King’s Fund research commissioned in response to the Joint Review found a clear distinction between commissioners who co-commission and those who see their VCSE partners as there to provide the services designed without their input. So our new action plan’s three actions include co-design becoming a core expectation, with commissioners recognising that some of their scarce resources could usefully be invested in user-led and grassroots groups which are their only viable routes to the people with whom they need to co-design the future. As areas start to co-design in that way, as pioneers like Greater Manchester are already doing, they are hearing a clear demand for health and social care services which help people to live well and to remain independent and resilient in the face of long term health conditions, so our other two actions are to embed wellbeing as a shared goal for health and care services, and to enable local leaders to commission, demand and pay for wellbeing and resilience. We heard from the sector about the need for tools to be freely available to small local organisations, not just to large organisations with research and evaluation budgets.
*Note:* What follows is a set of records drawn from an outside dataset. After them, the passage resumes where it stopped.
(** ** The compare-and-swap check shared by the adapters *)

(** [validate_flow_replacement]. *)
Definition validate_flow_replacement (current replacement : FlowRunState) (expected : Z)
  : outcome unit :=
  raise_when negb (fr_revision current =? expected)
    as Exn FlowRevisionConflictError
         (fstr ["Flow Run '"; uuid_str (fr_run_id current); "' revision conflict: expected ";
                zstr expected; ", found "; zstr (fr_revision current)]) in
  raise_when negb (bool_decide (fr_run_id replacement = fr_run_id current))
    as value_error ["committed Flow Run changed its run_id"] in
  raise_when negb (fr_revision replacement =? expected + 1)
    as value_error ["committed Flow Run revision must be exactly one greater ";
                    "than expected_revision"] in
  raise_when negb (bool_decide (fr_definition_id replacement = fr_definition_id current))
             || negb (bool_decide (fr_definition_version replacement = fr_definition_version current))
             || negb (bool_decide (fr_definition_fingerprint replacement
                                   = fr_definition_fingerprint current))
             || negb (FlowBudget_eqb (fr_budget replacement) (fr_budget current))
             || negb (bool_decide (fr_deadline_at replacement = fr_deadline_at current))
             || negb (fr_created_at replacement =? fr_created_at current)
    as value_error ["committed Flow Run changed immutable identity"] in
  Ok tt.

(** ** The protocol *)

Class FlowRepository (W : Type) := {
  frepo_create : ambient -> FlowRunState -> list FlowEventDraft -> W ->
                 outcome (W * list RuntimeEvent);
  frepo_get : uuid -> W -> outcome FlowRunState;
  frepo_commit : ambient -> FlowRunState -> Z -> list FlowEventDraft -> option uuid -> W ->
                 outcome (W * list RuntimeEvent);
  frepo_append : ambient -> uuid -> Z -> list FlowEventDraft -> option uuid -> W ->
                 outcome (W * list RuntimeEvent);
  frepo_events : uuid -> W -> outcome (list RuntimeEvent);
}.

(** [es] are the events of [drafts], numbered from [start]. *)
Definition events_for (rid : uuid) (start : Z) (drafts : list FlowEventDraft)
  (es : list RuntimeEvent) : Prop :=
  map (fun e => (ev_run_id e, ev_sequence e)) es =
    map (fun k => (rid, k)) (seqZ start (Z.of_nat (length drafts))) /\
  map (fun e => mk_FlowEventDraft (ev_type e) (ev_data e)) es = drafts.

(** What a repository promises.  [view w rid] is the stored snapshot of a
    Run with its event log; a failed call changes nothing (its result holds
    no new state). *)
Class FlowRepositoryLaws (W : Type) `{FlowRepository W} := {
  view : W -> uuid -> option (FlowRunState * list RuntimeEvent);
  repo_wf : W -> Prop;
  may_write : W -> uuid -> option uuid -> time -> bool;
  law_get : forall w rid, repo_wf w ->
    frepo_get rid w = match view w rid with
                      | Some (s, _) => Ok s
                      | None => Raise (Exn FlowRunNotFoundError
                          (fstr ["Flow Run '"; uuid_str rid; "' was not found"]))
                      end;
  law_events : forall w rid es, repo_wf w ->
    frepo_events rid w = Ok es <-> exists s, view w rid = Some (s, es);
  law_create : forall amb s drafts w w' es, repo_wf w ->
    frepo_create amb s drafts w = Ok (w', es) ->
    repo_wf w' /\ fr_revision s = 1 /\ drafts <> [] /\ view w (fr_run_id s) = None /\
    view w' (fr_run_id s) = Some (s, es) /\ events_for (fr_run_id s) 1 drafts es /\
    (forall rid, rid <> fr_run_id s -> view w' rid = view w rid) /\
    (forall rid token t, may_write w' rid token t = may_write w rid token t);
  law_create_fresh : forall amb s drafts w, repo_wf w ->
    fr_revision s = 1 -> drafts <> [] -> view w (fr_run_id s) = None ->
    is_ok (frepo_create amb s drafts w);
  law_commit : forall amb s expected drafts token w w' es, repo_wf w ->
    frepo_commit amb s expected drafts token w = Ok (w', es) ->
    repo_wf w' /\ drafts <> [] /\
    exists current log, view w (fr_run_id s) = Some (current, log) /\
      validate_flow_replacement current s expected = Ok tt /\
      view w' (fr_run_id s) = Some (s, log ++ es) /\
      events_for (fr_run_id s) (Z.of_nat (length log) + 1) drafts es /\
      (forall rid, rid <> fr_run_id s -> view w' rid = view w rid) /\
      (forall rid token t, may_write w' rid token t = may_write w rid token t);
  law_commit_total : forall amb s expected drafts token w current log, repo_wf w ->
    view w (fr_run_id s) = Some (current, log) -> drafts <> [] ->
    validate_flow_replacement current s expected = Ok tt ->
    may_write w (fr_run_id s) token (amb_clock amb) = true ->
    is_ok (frepo_commit amb s expected drafts token w);
  law_append_total : forall amb rid drafts token w current log, repo_wf w ->
    view w rid = Some (current, log) -> drafts <> [] ->
    may_write w rid token (amb_clock amb) = true ->
    is_ok (frepo_append amb rid (fr_revision current) drafts token w);
  law_append : forall amb rid expected drafts token w w' es, repo_wf w ->
    frepo_append amb rid expected drafts token w = Ok (w', es) ->
    repo_wf w' /\ drafts <> [] /\
    exists current log, view w rid = Some (current, log) /\ fr_revision current = expected /\
      view w' rid = Some (current, log ++ es) /\
      events_for rid (Z.of_nat (length log) + 1) drafts es /\
      (forall rid', rid' <> rid -> view w' rid' = view w rid') /\
      (forall rid token t, may_write w' rid token t = may_write w rid token t);
}.

(** ** The in-memory repository *)

(** [_states], [_events] and [_leases]; a lease is paired with its
    [active] flag. *)
Record InMemoryFlowRepository := mk_InMemoryFlowRepository {
  fm_states : gmap uuid FlowRunState;
  fm_events : gmap uuid (list RuntimeEvent);
  fm_leases : gmap uuid (FlowExecutionLease * bool);
}.

Definition flow_repository_empty : InMemoryFlowRepository := mk_InMemoryFlowRepository ∅ ∅ ∅.

Definition flow_run_not_found (rid : uuid) : exn :=
  Exn FlowRunNotFoundError (fstr ["Flow Run '"; uuid_str rid; "' was not found"]).

(** [self._events[run_id]]. *)
Definition fm_log (rid : uuid) (w : InMemoryFlowRepository) : outcome (list RuntimeEvent) :=
  match fm_events w !! rid with
  | Some l => Ok l
  | None => Raise (Exn ExKeyError (uuid_str rid))
  end.

(** [self._states[run_id]], translated to [FlowRunNotFoundError]. *)
Definition fm_get (rid : uuid) (w : InMemoryFlowRepository) : outcome FlowRunState :=
  match fm_states w !! rid with
  | Some s => Ok s
  | None => Raise (flow_run_not_found rid)
  end.

Definition no_drafts (drafts : list FlowEventDraft) : bool :=
  match drafts with [] => true | _ => false end.

(** [create]. *)
Definition fm_create (amb : ambient) (s : FlowRunState) (drafts : list FlowEventDraft)
  (w : InMemoryFlowRepository) : outcome (InMemoryFlowRepository * list RuntimeEvent) :=
  raise_when negb (fr_revision s =? 1)
    as value_error ["a new Flow Run must start at revision 1"] in
  raise_when no_drafts drafts
    as value_error ["creating a Flow Run requires at least one event"] in
  raise_when bool_decide (is_Some (fm_states w !! fr_run_id s))
    as Exn FlowRunAlreadyExistsError
         (fstr ["Flow Run '"; uuid_str (fr_run_id s); "' already exists"]) in
  let! es := materialize_events amb (fr_run_id s) drafts 1 in
  Ok (mk_InMemoryFlowRepository (<[fr_run_id s := s]> (fm_states w))
        (<[fr_run_id s := es]> (fm_events w)) (fm_leases w), es).

(** [_validate_execution_token]. *)
Definition validate_execution_token (rid : uuid) (token : option uuid) (now : time)
  (w : InMemoryFlowRepository) : outcome unit :=
  match fm_leases w !! rid with
  | None =>
      raise_when negb (is_none token)
        as Exn FlowLeaseLostError (fstr ["Flow Run '"; uuid_str rid; "' has no execution lease"]) in
      Ok tt
  | Some (lease, active) =>
      raise_when is_none token || negb active
                 || negb (bool_decide (Some (lease_token lease) = token)) || is_expired now lease
        as Exn FlowLeaseLostError
             (fstr ["Flow execution lease for '"; uuid_str rid; "' is not valid"]) in
      Ok tt
  end.

(** [commit]. *)
Definition fm_commit (amb : ambient) (s : FlowRunState) (expected : Z)
  (drafts : list FlowEventDraft) (token : option uuid) (w : InMemoryFlowRepository)
  : outcome (InMemoryFlowRepository * list RuntimeEvent) :=
  raise_when no_drafts drafts
    as value_error ["committing a Flow Run requires at least one event"] in
  let! current := fm_get (fr_run_id s) w in
  let! _ := validate_execution_token (fr_run_id s) token (amb_clock amb) w in
  let! _ := validate_flow_replacement current s expected in
  let! log := fm_log (fr_run_id s) w in
  let! es := materialize_events amb (fr_run_id s) drafts (Z.of_nat (length log) + 1) in
  Ok (mk_InMemoryFlowRepository (<[fr_run_id s := s]> (fm_states w))
        (<[fr_run_id s := log ++ es]> (fm_events w)) (fm_leases w), es).

(** [events]. *)
Definition fm_list_events (rid : uuid) (w : InMemoryFlowRepository) : outcome (list RuntimeEvent) :=
  let! _ := fm_get rid w in
  fm_log rid w.

(** [append_events]. *)
Definition fm_append (amb : ambient) (rid : uuid) (expected : Z) (drafts : list FlowEventDraft)
  (token : option uuid) (w : InMemoryFlowRepository)
  : outcome (InMemoryFlowRepository * list RuntimeEvent) :=
  raise_when no_drafts drafts
    as value_error ["appending Flow events requires at least one event"] in
  let! current := fm_get rid w in
  let! _ := validate_execution_token rid token (amb_clock amb) w in
  raise_when negb (fr_revision current =? expected)
    as Exn FlowRevisionConflictError
         (fstr ["Flow Run '"; uuid_str rid; "' revision conflict: expected ";
                zstr expected; ", found "; zstr (fr_revision current)]) in
  let! log := fm_log rid w in
  let! es := materialize_events amb rid drafts (Z.of_nat (length log) + 1) in
  Ok (mk_InMemoryFlowRepository (fm_states w) (<[rid := log ++ es]> (fm_events w))
        (fm_leases w), es).

Definition fm_set_lease (rid : uuid) (lease : FlowExecutionLease) (active : bool)
  (w : InMemoryFlowRepository) : InMemoryFlowRepository :=
  mk_InMemoryFlowRepository (fm_states w) (fm_events w) (<[rid := (lease, active)]> (fm_leases w)).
And we were excited by the promising examples of social prescribing and other approaches which, when done well, enable commissioners to work with intermediary local bodies to get their resources effectively to the full range of VCSE organisations. We argued in our original report that fund should always be on a ‘simplest by default’ basis, avoiding expensive, time-consuming and overly bureaucratic processes which are often evidence of a lack of understanding of what the VCSE can bring, rather than reflections of any real regulatory imperative.

Our action plan, which has been adopted by the Health and Wellbeing Alliance, is an attempt to bridge the statutory and voluntary worlds. That bridge will enable people to travel more freely between their lives at home in the community and the world of service support which can too often be inaccessible. One tangible way to bridge between the values of the VCSE sector and what the statutory sector will place a value on, would be to use routinely the existing Social Value Act powers, which allow commissioners to demand social value such as use of volunteers, or employment of people with lived experience, from all of their contracts. Jon Rouse says, “The Greater Manchester Health and Social Care Partnership based our working relationship with the voluntary, community and social enterprise (VCSE) sector on the recommendations from the Joint VCSE Review, which included that statutory and voluntary agencies should work together with local people to co-design better health and care services. We welcome the new VCSE action plan and expect to lead the way in using the Social Value Act powers routinely in our health and care contracting, to get the best value possible from public funds.”

Bridging between those two worlds means building from both sides, so I want to end with a challenge to my own sector. It’s not enough for us to talk about our community roots: we need to demonstrate that they are still strong and healthy. If we are to share in the power that goes with co-owning health and care systems and their resources, we must also be willing to share responsibility. The inequality of our current public services, and their outcomes, was the strongest message we heard during our consultation. As voluntary, community and social enterprise organisations we need to look hard at our practices and the way we make decisions ourselves, to be sure that we are part of the solution to that injustice.